## Exercise prompt
Starting at the top of the listing below, copy each line exactly, stopping after the line that contains "al_id : Z; al_units".
━━━ Records shown ━━━
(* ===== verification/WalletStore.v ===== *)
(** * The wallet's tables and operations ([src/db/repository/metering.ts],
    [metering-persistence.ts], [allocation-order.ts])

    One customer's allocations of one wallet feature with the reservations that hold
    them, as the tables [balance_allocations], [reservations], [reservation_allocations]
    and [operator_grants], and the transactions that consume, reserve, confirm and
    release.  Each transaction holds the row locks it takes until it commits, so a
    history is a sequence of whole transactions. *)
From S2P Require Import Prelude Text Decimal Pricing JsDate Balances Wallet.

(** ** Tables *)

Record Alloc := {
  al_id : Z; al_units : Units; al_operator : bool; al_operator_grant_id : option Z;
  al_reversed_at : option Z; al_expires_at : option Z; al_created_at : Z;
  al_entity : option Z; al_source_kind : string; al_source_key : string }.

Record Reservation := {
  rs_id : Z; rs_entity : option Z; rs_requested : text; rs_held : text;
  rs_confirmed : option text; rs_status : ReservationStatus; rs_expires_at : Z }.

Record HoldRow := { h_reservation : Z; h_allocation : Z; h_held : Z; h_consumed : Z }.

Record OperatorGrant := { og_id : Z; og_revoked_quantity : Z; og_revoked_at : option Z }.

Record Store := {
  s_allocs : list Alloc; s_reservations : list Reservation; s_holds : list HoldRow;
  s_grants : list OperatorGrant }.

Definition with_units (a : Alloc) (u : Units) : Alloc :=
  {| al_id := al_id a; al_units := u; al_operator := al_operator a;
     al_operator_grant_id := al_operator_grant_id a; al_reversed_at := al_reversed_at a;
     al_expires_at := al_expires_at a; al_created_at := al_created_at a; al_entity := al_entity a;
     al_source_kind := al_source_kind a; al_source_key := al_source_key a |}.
━━━
## Answer to the problem
(* ===== verification/WalletStore.v ===== *)
(** * The wallet's tables and operations ([src/db/repository/metering.ts],
    [metering-persistence.ts], [allocation-order.ts])

    One customer's allocations of one wallet feature with the reservations that hold
    them, as the tables [balance_allocations], [reservations], [reservation_allocations]
    and [operator_grants], and the transactions that consume, reserve, confirm and
    release.  Each transaction holds the row locks it takes until it commits, so a
    history is a sequence of whole transactions. *)
From S2P Require Import Prelude Text Decimal Pricing JsDate Balances Wallet.

(** ** Tables *)

Record Alloc := {
  al_id : Z; al_units : Units; al_operator : bool; al_operator_grant_id : option Z;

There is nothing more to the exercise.